Il confronto tra il primo e il secondo naso aiuta a misurare la ricchezza aromatica.

Degustazione del vino: attacco, centro e finale

La bocca è suddivisa in tre fasi:

  1. L'attacco: la prima impressione, spesso legata allo zucchero e all'acidità.
  2. A metà palato: struttura, equilibrio tra tannini, alcol e freschezza.
  3. Il finale: la lunghezza del palato, cioè il tempo in cui gli aromi persistono.

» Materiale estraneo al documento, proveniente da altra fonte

Lemma get_neighbors_deeper_is_reach_witness :
  (2 ≠ 1 ∧
   DiGraph.contains (GraphEngine.graph engine_chain) "a" = true ∧
   GraphEngine.get_neighbors engine_chain "a" 2 = Some ["b"%string; "c"%string]) ∧
  NoDup ["b"%string; "c"%string] ∧
  ∀ x, x ∈ ["b"%string; "c"%string] ↔
       x ≠ "a"%string ∧
       ∃ k : nat, Z.of_nat k ≤ 2 ∧ walk (GraphEngine.graph engine_chain) "a" k x.
Proof.
  assert (2 ≠ 1) as Hd by lia.
  assert (DiGraph.contains (GraphEngine.graph engine_chain) "a" = true) as Hin
    by (vm_compute; reflexivity).
  assert (GraphEngine.get_neighbors engine_chain "a" 2 = Some ["b"%string; "c"%string])
    as Hrun by (vm_compute; reflexivity).
  split; [exact (conj Hd (conj Hin Hrun))|].
  apply (get_neighbors_deeper_is_reach engine_chain "a" 2 ["b"%string; "c"%string]
           Hd Hin Hrun).
Defined.

(** ** Restart: the graph rebuilt from the committed rows *)

Section Restart.
Context `{HashOrder} {W : Type} {real : RealColumn W}.
Implicit Types (self : GraphEngine.t W) (g : DiGraph.t (option W)) (db : Sqlite.database W).

Lemma load_nodes_returns rows g :
  Forall (λ r, binds (Sqlite.metadata r)) rows →
  ∃ g', GraphEngine.load_nodes (W:=W) rows g = Returned g'.
Proof.
  revert g. induction rows as [|r rows IH]; intros g Hall; simpl; [by eexists|].
  apply Forall_cons in Hall as [(meta_dict & -> & ->) Hall]. by apply IH.
Qed.

Lemma init_returns db : rows_bind db → ∃ self, GraphEngine.init db = Returned self.
Proof.
  intros Hb. unfold GraphEngine.init, GraphEngine._load_graph_from_db.
  cbn [GraphEngine.graph GraphEngine.conn Sqlite.connect Sqlite.working].
  destruct (load_nodes_returns (Sqlite.nodes db) DiGraph.empty Hb) as [g ->]. by eexists.
Qed.

Lemma json_dumps_Some m text : json_dumps m = Some text → text = Encoded m.
Proof. unfold json_dumps. destruct (bool_decide _); congruence. Qed.

Lemma add_nodes_loop_rows_bind accepts nodes self self' :
  rows_bind (Sqlite.working (GraphEngine.conn self)) →
  GraphEngine.add_nodes_loop accepts nodes self = Returned self' →
  rows_bind (Sqlite.working (GraphEngine.conn self')).
Proof.
  revert self. induction nodes as [|node rest IH]; intros self Hb Hrun; simpl in Hrun.
  - by inversion Hrun; subst.
  - destruct (DiGraph.add_node_binds _) eqn:Hbinds; simpl in Hrun; [|done].
    destruct (json_dumps _) as [text|] eqn:Hdumps; [|done].
    destruct (Sqlite.execute _ _ _) as [c|] eqn:Hexec; [|done].
    apply execute_Some in Hexec as ->. apply json_dumps_Some in Hdumps as ->.
    eapply IH; [|exact Hrun]. cbn [GraphEngine.conn Sqlite.run Sqlite.working].
    unfold rows_bind, Sqlite.insert_or_replace_node. cbn [Sqlite.nodes].
    apply Forall_app. split.
    + unfold rows_bind in Hb. rewrite Forall_forall in *. intros r [_ Hr]%list_elem_of_filter.
      by apply Hb.
    + apply Forall_singleton. by eexists.
Qed.

Lemma call_rows_bind accepts op self self' :
  rows_bind (Sqlite.working (GraphEngine.conn self)) →
  call accepts op self = Returned self' →
  rows_bind (Sqlite.working (GraphEngine.conn self')).
Proof.
  intros Hb Hrun. destruct op as [nodes|edges]; simpl in Hrun.
  - destruct nodes as [|node rest]; [by inversion Hrun; subst|].
    unfold GraphEngine.add_nodes in Hrun.
    destruct (GraphEngine.add_nodes_loop _ _ _) as [mid|] eqn:Hloop; [|done].
    apply add_nodes_loop_rows_bind in Hloop; [|done].
    apply commit_Returned in Hrun as (_ & Hw & _). by rewrite Hw.
  - destruct edges as [|edge rest]; [by inversion Hrun; subst|].
    unfold GraphEngine.add_edges in Hrun.
    destruct (GraphEngine.add_edges_loop _ _ _) as [mid|] eqn:Hloop; [|done].
    apply add_edges_loop_nodes_table in Hloop.
    apply commit_Returned in Hrun as (_ & Hw & _).
    unfold rows_bind in *. by rewrite Hw, Hloop.
Qed.

Lemma run_rows_bind accepts ops self self' :
  rows_bind (Sqlite.working (GraphEngine.conn self)) →
  run accepts ops self = Returned self' →
  rows_bind (Sqlite.working (GraphEngine.conn self')).
Proof.
  revert self. induction ops as [|op ops IH]; intros self Hb Hrun; simpl in Hrun.
  - by inversion Hrun; subst.
  - destruct (call accepts op self) as [mid|] eqn:Hcall; [|done].
    eapply IH; [|done]. by eapply call_rows_bind.
Qed.

(** Two graphs that follow the same tables have the same adjacency. *)
Lemma follows_same_adjacency g g' db :
  follows g db → follows g' db →
  dom (DiGraph._node g) = dom (DiGraph._node g') ∧
  DiGraph._succ g = DiGraph._succ g' ∧
  DiGraph._pred g = DiGraph._pred g'.
Proof.
  intros [[Hs Hp] Hm Hn He] [[Hs' Hp'] Hm' Hn' He'].
  assert (dom (DiGraph._node g) = dom (DiGraph._node g')) as Hdom.
  { apply set_eq. intros n. by rewrite Hn, Hn'. }
  split; [done|].
  assert (∀ (m m' : gmap string (gmap string (EdgeData.t (option W)))),
            dom m = dom m' →
            (∀ u v, m !! u ≫= (λ nbrs, nbrs !! v) = m' !! u ≫= (λ nbrs, nbrs !! v)) →
            m = m') as Hext.
  { intros m m' Hd Hlook. apply map_eq. intros u.
    destruct (m !! u) as [a|] eqn:Ea, (m' !! u) as [b|] eqn:Eb.
    - f_equal. apply map_eq. intros v. specialize (Hlook u v). by rewrite Ea, Eb in Hlook.
    - apply mk_is_Some, elem_of_dom in Ea. rewrite Hd in Ea.
      apply elem_of_dom in Ea as [? Ea]. congruence.
    - apply mk_is_Some, elem_of_dom in Eb. rewrite <- Hd in Eb.
      apply elem_of_dom in Eb as [? Eb]. congruence.
    - done. }
  split; apply Hext.
  - congruence.
  - intros u v. change (DiGraph.edge_data g u v = DiGraph.edge_data g' u v).
    by rewrite He, He'.
  - congruence.
  - intros v u. change (pred_data g v u = pred_data g' v u).
    by rewrite Hm, Hm', He, He'.
Qed.

Lemma get_neighbors_same_adjacency self self' n depth :
  dom (DiGraph._node (GraphEngine.graph self)) = dom (DiGraph._node (GraphEngine.graph self')) →
  DiGraph._succ (GraphEngine.graph self) = DiGraph._succ (GraphEngine.graph self') →
  DiGraph._pred (GraphEngine.graph self) = DiGraph._pred (GraphEngine.graph self') →
  GraphEngine.get_neighbors self n depth = GraphEngine.get_neighbors self' n depth.
Proof.
  intros Hdom Hsucc Hpred. unfold GraphEngine.get_neighbors.
  assert (DiGraph.contains (GraphEngine.graph self) n =
          DiGraph.contains (GraphEngine.graph self') n) as ->.
  { unfold DiGraph.contains. apply bool_decide_ext. by rewrite <- !elem_of_dom, Hdom. }
  unfold DiGraph.successors, DiGraph.predecessors. rewrite Hsucc, Hpred.
  assert (to_undirected (GraphEngine.graph self) = to_undirected (GraphEngine.graph self')) as ->; [|done].
  unfold to_undirected, DiGraph.edges. rewrite Hsucc. f_equal.
  apply map_eq. intros k. rewrite !lookup_fmap.
  destruct (DiGraph._node (GraphEngine.graph self) !! k) as [a|] eqn:Ea,
           (DiGraph._node (GraphEngine.graph self') !! k) as [b|] eqn:Eb; try done.
  - apply mk_is_Some, elem_of_dom in Ea. rewrite Hdom in Ea.
    apply elem_of_dom in Ea as [? Ea]. congruence.
  - apply mk_is_Some, elem_of_dom in Eb. rewrite <- Hdom in Eb.
    apply elem_of_dom in Eb as [? Eb]. congruence.
Qed.
(** * Overhead perception system: camera-to-world calibration

    A shallow embedding of [world_frame_calibration.py] (class
    [WorldFrameCalibrator]) and of [xy_transform/coordinate_transform.py]
    (class [CoordinateTransformer]), with the properties of the calibration
    engine proved against it.

    Conventions of the embedding:
    - a Python [float] (and a NumPy [float64]) is a real number of [R]; the
      arithmetic is the exact one, so rounding is not part of the model;
    - a one-dimensional NumPy array is a [list R], a two-dimensional one a
      list of rows;
    - a method of an object takes the object's state and gives the new state
      back; a call that can raise returns an [outcome];
    - a Python dictionary built by the code and written to JSON is a [value]
      (an association list keeps the insertion order of the keys). *)

From Stdlib Require Import Reals Lra Lia ZArith String Bool List.
Import ListNotations.
Local Open Scope R_scope.
Set Warnings "-register-all".

(** ** Python values, exceptions and [range] *)

Module Py.

Inductive exn : Type :=
| ValueError (msg : string)
| TypeError (msg : string)
| KeyError (key : string)
| AttributeError (msg : string)
| IndexError (msg : string).

Inductive outcome (A : Type) : Type :=
| Returned (a : A)
| Raised (e : exn).

Arguments Returned {A} a.
Arguments Raised {A} e.

Definition bind {A B : Type} (o : outcome A) (k : A -> outcome B) : outcome B :=
  match o with
  | Returned a => k a
  | Raised e => Raised e
  end.

(** The values that flow through [json.dump] and [json.load]. *)
Inductive value : Type :=
| VNone
| VInt (n : Z)
| VFloat (x : R)
| VStr (s : string)
| VList (items : list value)
| VTuple (items : list value)
| VDict (entries : list (string * value)).

Fixpoint assoc (k : string) (entries : list (string * value)) : option value :=
  match entries with
  | [] => None
  | (k', v) :: rest => if String.eqb k k' then Some v else assoc k rest
  end.

(** [d[k]] *)
Definition getitem (d : value) (k : string) : outcome value :=
  match d with
  | VDict entries =>
      match assoc k entries with
      | Some v => Returned v
      | None => Raised (KeyError k)
      end
  | _ => Raised (TypeError "indices must be integers or slices, not str")
  end.

(** What [json.load] reads back from what [json.dump] wrote: a tuple is
    written as an array and comes back as a list; numbers, strings, [None]
    and the order of the keys are kept ([float.__repr__] prints the shortest
    text that reads back as the same float). *)
Fixpoint json_roundtrip (v : value) : value :=
  match v with
  | VNone => VNone
  | VInt n => VInt n
  | VFloat x => VFloat x
  | VStr s => VStr s
  | VList items => VList (map json_roundtrip items)
  | VTuple items => VList (map json_roundtrip items)
  | VDict entries =>
      VDict (map (fun kv => match kv with (k, x) => (k, json_roundtrip x) end) entries)
  end.

Fixpoint range_up (fuel : nat) (cur stop step : Z) : list Z :=
  match fuel with
  | O => []
  | S fuel' =>
      if (cur <? stop)%Z then cur :: range_up fuel' (cur + step) stop step else []
  end.

Fixpoint range_down (fuel : nat) (cur stop step : Z) : list Z :=
  match fuel with
  | O => []
  | S fuel' =>
      if (stop <? cur)%Z then cur :: range_down fuel' (cur + step) stop step else []
  end.

(** [range(start, stop, step)]; the fuel bounds the number of elements by
    the distance between the two ends. *)
Definition range (start stop step : Z) : outcome (list Z) :=
  if (step =? 0)%Z then Raised (ValueError "range() arg 3 must not be zero")
  else if (0 <? step)%Z then
    Returned (range_up (Z.to_nat (stop - start)) start stop step)
  else
    Returned (range_down (Z.to_nat (start - stop)) start stop step).
(** * Basketball shot-analysis evaluation framework: a shallow embedding

    The Python sources embedded here are
      - [ai-evaluation/src/data_manager.py]  (class [EvaluationDataManager]),
      - [ai-evaluation/src/evaluator.py]     (class [ModelEvaluator]),
      - [ai-evaluation/src/metrics.py]       (class [EvaluationMetrics]).

    Conventions of the embedding.
      - A Python [str] is the [string] of the bytes of its UTF-8 encoding;
        comparing the bytes compares the code points.  Case mapping and
        white space are those of Unicode, with the tables of CPython 3.11.
        Indexes into a string count bytes, and are only used to cut the
        string they were found in, at a character of the ASCII range.
      - A Python [dict] is an association list in insertion order; assigning
        to a key that is present replaces the value in place.
      - Python numbers that the code divides or averages are rationals ([Q]);
        a float is read as the exact quotient it rounds, and numbers stay
        in the range of floats.
      - Code that can raise returns in the error monad [exc]. *)

From Stdlib Require Import String Ascii List ZArith NArith QArith Bool Lia Arith.
From Stdlib Require Import OrderedTypeEx.
Import ListNotations.

Set Warnings "-register-all".
Close Scope Q_scope.
Local Open Scope string_scope.
Local Open Scope list_scope.
(** C10 as stated fails in both halves.  With the unknown option [-foo]
    the program reports it and exits with code 0.  On a host that cannot
    create the machine, and on one that cannot load the bootrom,
    [rvvm_run_with_args] returns 1 and [main], which drops that value,
    exits with code 0. *)
Lemma failures_exit_zero :
  recognised "foo" = false /\
  main host_ok ["rvvm"; "-foo"]%string = (0, [ErrUnknownArgument "foo"]) /\
  fst (rvvm_run_with_args host_no_machine
         (snd (fst (parse_args ["rvvm"; "boot.bin"]%string args_zero)))) = 1 /\
  main host_no_machine ["rvvm"; "boot.bin"]%string = (0, [ErrVmCreation]) /\
  fst (rvvm_run_with_args host_no_file
         (snd (fst (parse_args ["rvvm"; "boot.bin"]%string args_zero)))) = 1 /\
  main host_no_file ["rvvm"; "boot.bin"]%string = (0, [ErrBootrom]).
Proof. repeat split; reflexivity. Qed.

End MainFacts.

(** * Block device interface: facts *)

Module BlkIoFacts.
Import BlkIo BlkIoSamples.

Lemma wrap64_small (x : Z) : 0 <= x < 2 ^ 64 -> wrap64 x = x.
Proof. intros H. unfold wrap64. apply Z.mod_small. exact H. Qed.

Lemma wrap64_neg (x : Z) : - 2 ^ 64 <= x < 0 -> wrap64 x = x + 2 ^ 64.
Proof.
  intros H. unfold wrap64. symmetry.
  apply (Z.mod_unique x (2 ^ 64) (-1) (x + 2 ^ 64)); lia.
Qed.

Lemma wrap64_over (x : Z) : 2 ^ 64 <= x < 2 * 2 ^ 64 -> wrap64 x = x - 2 ^ 64.
Proof.
  intros H. unfold wrap64. symmetry.
  apply (Z.mod_unique x (2 ^ 64) 1 (x - 2 ^ 64)); lia.
Qed.

Lemma wrap64_range (x : Z) : 0 <= wrap64 x < 2 ^ 64.
Proof. unfold wrap64. apply Z.mod_pos_bound. lia. Qed.

(** X1. blk_seek on a device of less than 2^63 bytes, with an int64_t offset
    and one of the three start positions, succeeds exactly when the position
    asked for (offset, cursor + offset, or size - offset) lies in
    [0, size); it then moves the cursor there, and otherwise returns false
    and leaves the device as it was.  In particular a seek to the end
    (SEEK_END with offset 0) always fails. *)
Theorem blk_seek_in_bounds {D} (d : blkdev_t D) (offset startpos : Z) :
  0 <= pos d <= size d -> size d < 2 ^ 63 ->
  - 2 ^ 63 <= offset < 2 ^ 63 ->
  0 <= startpos <= 2 ->
  blk_seek (Some d) offset startpos =
    (if (0 <=? seek_target d offset startpos)
        && (seek_target d offset startpos <? size d)
     then (true, Some (with_pos d (seek_target d offset startpos)))
     else (false, Some d))
  /\ blk_seek (Some d) 0 BLKDEV_SEEK_END = (false, Some d).
Proof.
  intros Hpos Hsize Hoff Hstart.
  assert (H63 : 2 ^ 64 = 2 * 2 ^ 63) by reflexivity.
  assert (Hgen : forall t, - 2 ^ 63 <= t < 2 ^ 64 ->
            (if wrap64 t >=? size d then (false, Some d)
             else (true, Some (with_pos d (wrap64 t)))) =
            (if (0 <=? t) && (t <? size d)
             then (true, Some (with_pos d t)) else (false, Some d))).
  { intros t Ht. destruct (Z.leb_spec 0 t) as [Hnn|Hneg]; cbn [andb].
    - rewrite wrap64_small by lia.
      destruct (Z.ltb_spec t (size d)), (Z.geb_spec t (size d)); try lia;
        reflexivity.
    - rewrite wrap64_neg by lia.
      destruct (Z.geb_spec (t + 2 ^ 64) (size d)); [reflexivity|lia]. }
  split.
  - unfold blk_seek, seek_target, BLKDEV_SEEK_CUR, BLKDEV_SEEK_END,
      BLKDEV_SEEK_SET.
    destruct (Z.eqb_spec startpos 1) as [->|H1]; [apply Hgen; lia|].
    destruct (Z.eqb_spec startpos 2) as [->|H2]; [apply Hgen; lia|].
    destruct (Z.eqb_spec startpos 0) as [->|H0]; [|lia].
    cbn [negb]. apply Hgen; lia.
  - unfold blk_seek, BLKDEV_SEEK_CUR, BLKDEV_SEEK_END.
    change (2 =? 1) with false. change (2 =? 2) with true. cbv iota.
    rewrite Z.sub_0_r, wrap64_small by lia.
    destruct (Z.geb_spec (size d) (size d)); [reflexivity|lia].
Qed.
(** ** Move ordering *)

Lemma Qltb_irrefl a : Qltb a a = false.
Proof.
  unfold Qltb. apply negb_false_iff, Qle_bool_iff, Qle_refl.
Qed.

Lemma Qltb_false_trans a b c :
  Qltb a b = false -> Qltb b c = false -> Qltb a c = false.
Proof.
  unfold Qltb. rewrite !negb_false_iff, !Qle_bool_iff.
  intros H1 H2. eapply Qle_trans; eauto.
Qed.

Lemma Qltb_total a b : Qltb a b = true -> Qltb b a = false.
Proof.
  unfold Qltb. rewrite negb_true_iff, negb_false_iff, Qle_bool_iff.
  intros H. destruct (Qlt_le_dec b a) as [Hlt|Hle].
  - apply Qlt_le_weak in Hlt. apply Qle_bool_iff in Hlt. congruence.
  - done.
Qed.

Lemma scoreLeb_trans a b c :
  scoreLeb a b = true -> scoreLeb b c = true -> scoreLeb a c = true.
Proof.
  unfold scoreLeb. rewrite !negb_true_iff.
  destruct a, b, c; cbn; try done. intros. eapply Qltb_false_trans; eauto.
Qed.

Lemma scoreLtb_scoreLeb a b : scoreLtb a b = true -> scoreLeb a b = true.
Proof.
  unfold scoreLeb. rewrite negb_true_iff.
  destruct a, b; cbn; try done. apply Qltb_total.
Qed.

Lemma insertByScore_perm item sorted :
  Permutation (insertByScore item sorted) (item :: sorted).
Proof.
  induction sorted as [|other rest IH]; cbn; [done|].
  destruct (scoreLtb _ _); [|done].
  rewrite IH. apply perm_swap.
Qed.

Lemma sortByScore_perm items : Permutation (sortByScore items) items.
Proof.
  induction items as [|item items IH]; cbn; [done|].
  rewrite insertByScore_perm. by constructor.
Qed.

Lemma insertByScore_sorted item sorted :
  StronglySorted descending sorted ->
  StronglySorted descending (insertByScore item sorted).
Proof.
  induction 1 as [|other rest Hrest IH Hall]; cbn.
  - repeat constructor.
  - destruct (scoreLtb item.2 other.2) eqn:Hlt.
    + constructor; [done|].
      eapply Permutation_Forall; [symmetry; apply insertByScore_perm|].
      constructor; [|done]. by apply scoreLtb_scoreLeb.
    + constructor; [by constructor|].
      assert (descending item other) as Hio
        by (unfold descending, scoreLeb; by rewrite Hlt).
      constructor; [done|].
      eapply Forall_impl; [exact Hall|]. intros x Hx. cbv beta in Hx.
      unfold descending in *. eapply scoreLeb_trans; eauto.
Qed.

Lemma sortByScore_sorted items : StronglySorted descending (sortByScore items).
Proof.
  induction items as [|item items IH]; cbn; [constructor|].
  by apply insertByScore_sorted.
Qed.

Lemma truncateTo_take limit l :
  0 <= limit -> truncateTo limit l = take (Z.to_nat limit) l.
Proof.
  intros Hl. unfold truncateTo. destruct (Z.ltb_spec limit (Z.of_nat (length l))).
  - done.
  - symmetry. apply take_ge. lia.
Qed.

Lemma mapAI_sound {A B} (f : A -> AI B) (g : A -> B) l st :
  (forall a st, cacheSound st -> (f a st).1 = g a /\ cacheSound (f a st).2) ->
  cacheSound st ->
  (mapAI f l st).1 = map g l /\ cacheSound (mapAI f l st).2.
Proof.
  intros Hf. revert st. induction l as [|a l IH]; intros st Hst; [done|].
  cbn [mapAI]. unfold bind.
  destruct (Hf a st Hst) as [Ha Hst1]. destruct (f a st) as [b st1].
  cbn in Ha, Hst1. subst b.
  destruct (IH st1 Hst1) as [Hl Hst2]. destruct (mapAI f l st1) as [bs st2].
  cbn in *. by subst bs.
Qed.

Lemma orderMovesByEvaluation_sound sequences gameState player st :
  length (board gameState) = 25%nat -> cacheSound st ->
  (orderMovesByEvaluation sequences gameState player st).1
  = map fst (sortByScore
               (map (fun sequence =>
                       (sequence, shallowScore gameState player sequence))
                    sequences)).
Proof.
  intros Hlen Hst. unfold orderMovesByEvaluation, bind.
  match goal with |- context [mapAI ?f sequences st] =>
    destruct (mapAI_sound f
                (fun sequence =>
                   (sequence, shallowScore gameState player sequence))
                sequences st) as [Hmap _]; [|done|]
  end.
  - intros sequence st' Hst'. unfold shallowScore.
    destruct (isEmptySequence sequence); [done|]. unfold bind.
    destruct (evaluatePosition_sound
                (state (applySequenceAndScore gameState sequence player)) st')
      as [Hval Hsound]; [by rewrite applySequenceAndScore_length|done|].
    destruct (evaluatePosition _ st') as [v st'']. cbn in *. by subst v.
  - destruct (mapAI _ sequences st) as [scored st']. cbn in *. by subst scored.
Qed.

(** C6, as the code has it.  [getBestMove] first cuts the generated list
    down to its first 20 sequences, in the order of generation, and only
    then scores and sorts: the ordered candidates are a permutation of the
    first 20 generated sequences, in descending order of shallow score. *)
Theorem order_after_truncation st gameState :
  reachable st ->
  length (board gameState) = 25%nat ->
  let generated :=
    generateAllMoveSequences gameState (availableMoves gameState) Player2 in
  let ordered :=
    (orderMovesByEvaluation (sequencesToEvaluate gameState) gameState
       Player2 st).1 in
  sequencesToEvaluate gameState = take 20 generated /\
  Permutation ordered (take 20 generated) /\
  StronglySorted
    (fun a b =>
       scoreLeb (shallowScore gameState Player2 b)
                (shallowScore gameState Player2 a) = true)
    ordered.
Proof.
  intros Hreach Hlen generated ordered. apply reachable_sound in Hreach.
  assert (Hkeep : sequencesToEvaluate gameState = take 20 generated).
  { unfold sequencesToEvaluate. by rewrite truncateTo_take. }
  split; [done|]. subst ordered.
  rewrite orderMovesByEvaluation_sound by done. rewrite Hkeep.
  set (scored := map (fun sequence =>
                        (sequence, shallowScore gameState Player2 sequence))
                     (take 20 generated)).
  split.
  - rewrite sortByScore_perm. subst scored. rewrite map_map. cbn.
    by rewrite map_id.
  - assert (Hall : Forall (fun item : Scored =>
                             item.2 = shallowScore gameState Player2 item.1)
                     (sortByScore scored)).
    { eapply Permutation_Forall; [symmetry; apply sortByScore_perm|].
      subst scored. apply Forall_forall. intros item Hitem.
      apply list_elem_of_In, in_map_iff in Hitem as (s & <- & _). done. }
    pose proof (sortByScore_sorted scored) as Hsorted.
    induction Hsorted as [|item rest Hrest IH Hfirst]; cbn; [constructor|].
    apply Forall_cons in Hall as [Hitem Hall].
    constructor; [by apply IH|].
    apply Forall_forall. intros s Hs.
    apply list_elem_of_In, in_map_iff in Hs as (other & <- & Hother).
    rewrite Forall_forall in Hfirst, Hall.
    apply list_elem_of_In in Hother.
    specialize (Hfirst _ Hother). unfold descending in Hfirst.
    by rewrite <- Hitem, <- (Hall _ Hother).
Qed.

Lemma order_after_truncation_witness :
  Permutation
    (orderMovesByEvaluation (sequencesToEvaluate hitLateState) hitLateState
       Player2 emptyAIState).1
    (take 20 (generateAllMoveSequences hitLateState [3; 1] Player2)).
Proof.
  apply (order_after_truncation emptyAIState hitLateState
           reachable_empty eq_refl).
Defined.

(** C6, as the claim has it: with 31 sequences generated, the two that hit
    the blot on point 20 are generated last, score far above every kept
    candidate, and are not among the candidates. *)
Lemma order_counterexample :
  let generated := generateAllMoveSequences hitLateState [3; 1] Player2 in
  let kept :=
    (orderMovesByEvaluation (sequencesToEvaluate hitLateState) hitLateState
       Player2 emptyAIState).1 in
  let best :=
    [mkMove (FromPoint 24) (ToPoint 23) 1; mkMove (FromPoint 23) (ToPoint 20) 3]
  in
  (20 < length generated)%nat /\
  In best generated /\
  ~ In best kept /\
  Forall
    (fun sequence =>
       scoreLtb (shallowScore hitLateState Player2 sequence)
                (shallowScore hitLateState Player2 best) = true)
    kept.
Proof.
  cbv zeta. split; [vm_compute; lia|]. split; [vm_compute; tauto|]. split.
  - intros H. apply list_elem_of_In in H. revert H.
    apply (bool_decide_eq_false_1 _). vm_compute. reflexivity.
  - apply Forall_forall. intros s Hs.
    apply (bool_decide_eq_true_1 _). revert s Hs. apply Forall_forall.
    apply (bool_decide_eq_true_1 _). vm_compute. reflexivity.
Qed.

(** ** The simulator on the heap *)

Lemma prefix_insert_fresh {A} (l0 l : list A) i x :
  l0 `prefix_of` l -> (length l0 <= i)%nat -> l0 `prefix_of` <[i:=x]> l.
Proof.
  intros [k ->] Hi. rewrite insert_app_r_alt by done. by eexists.
Qed.

Lemma extends_refl h : Js.extends h h.
Proof. by repeat split. Qed.

Lemma extends_trans h1 h2 h3 :
  Js.extends h1 h2 -> Js.extends h2 h3 -> Js.extends h1 h3.
Proof.
  intros (?&?&?&?&?) (?&?&?&?&?). repeat split; by etrans.
Qed.

Lemma extends_lengths h h' :
  Js.extends h h' ->
  (length (Js.points h) <= length (Js.points h'))%nat /\
  (length (Js.arrays h) <= length (Js.arrays h'))%nat /\
  (length (Js.sides h) <= length (Js.sides h'))%nat /\
  (length (Js.pools h) <= length (Js.pools h'))%nat /\
  (length (Js.states h) <= length (Js.states h'))%nat.
Proof. intros (?&?&?&?&?). repeat split; by apply prefix_length. Qed.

"Un grande vino si riconosce dalla sua persistenza aromatica". - Michel Bettane, critico enologico

Questo commento evidenzia un criterio di degustazione essenziale: la lunghezza al palato. Questa persistenza non è solo una garanzia di qualità, ma riflette anche l'equilibrio del vino, la maturità delle uve e il know-how dell'enologo.

Valutazione dell'equilibrio del vino

Un vino armonioso non è mai frutto del caso: è il risultato di un sottile equilibrio tra diversi componenti.

ElementoTroppo deboleTroppo forteEquilibrio ideale
AciditàPiatto, morbidoAggressivo, mordaceFreschezza vivace
TanniniLeggero, non strutturatoSecco, astringenteStruttura fine
AlcoolSottile, senza curveCalore eccessivoRotondità flessibile
I saporiNon molto espressivoTroppo forte, disgustosoComplessità netta

Registrare e ricordare le impressioni

La degustazione migliora con la pratica. Prendete l'abitudine di annotare :

  • Il vestito.
  • Gli aromi al naso.
  • Equilibrato al palato.
  • La lunghezza della finitura.

Un taccuino di degustazione è l'ideale per tenere traccia dei vostri progressi e affinare il vostro vocabolario.

Padroneggiare la degustazione: cosa c'è da sapere

La degustazione del vino si basa su cinque semplici passaggi: osservare, annusare, aerare, assaggiare e valutare. Seguendo questo metodo, potrete trasformare ogni bicchiere in un'esperienza arricchente.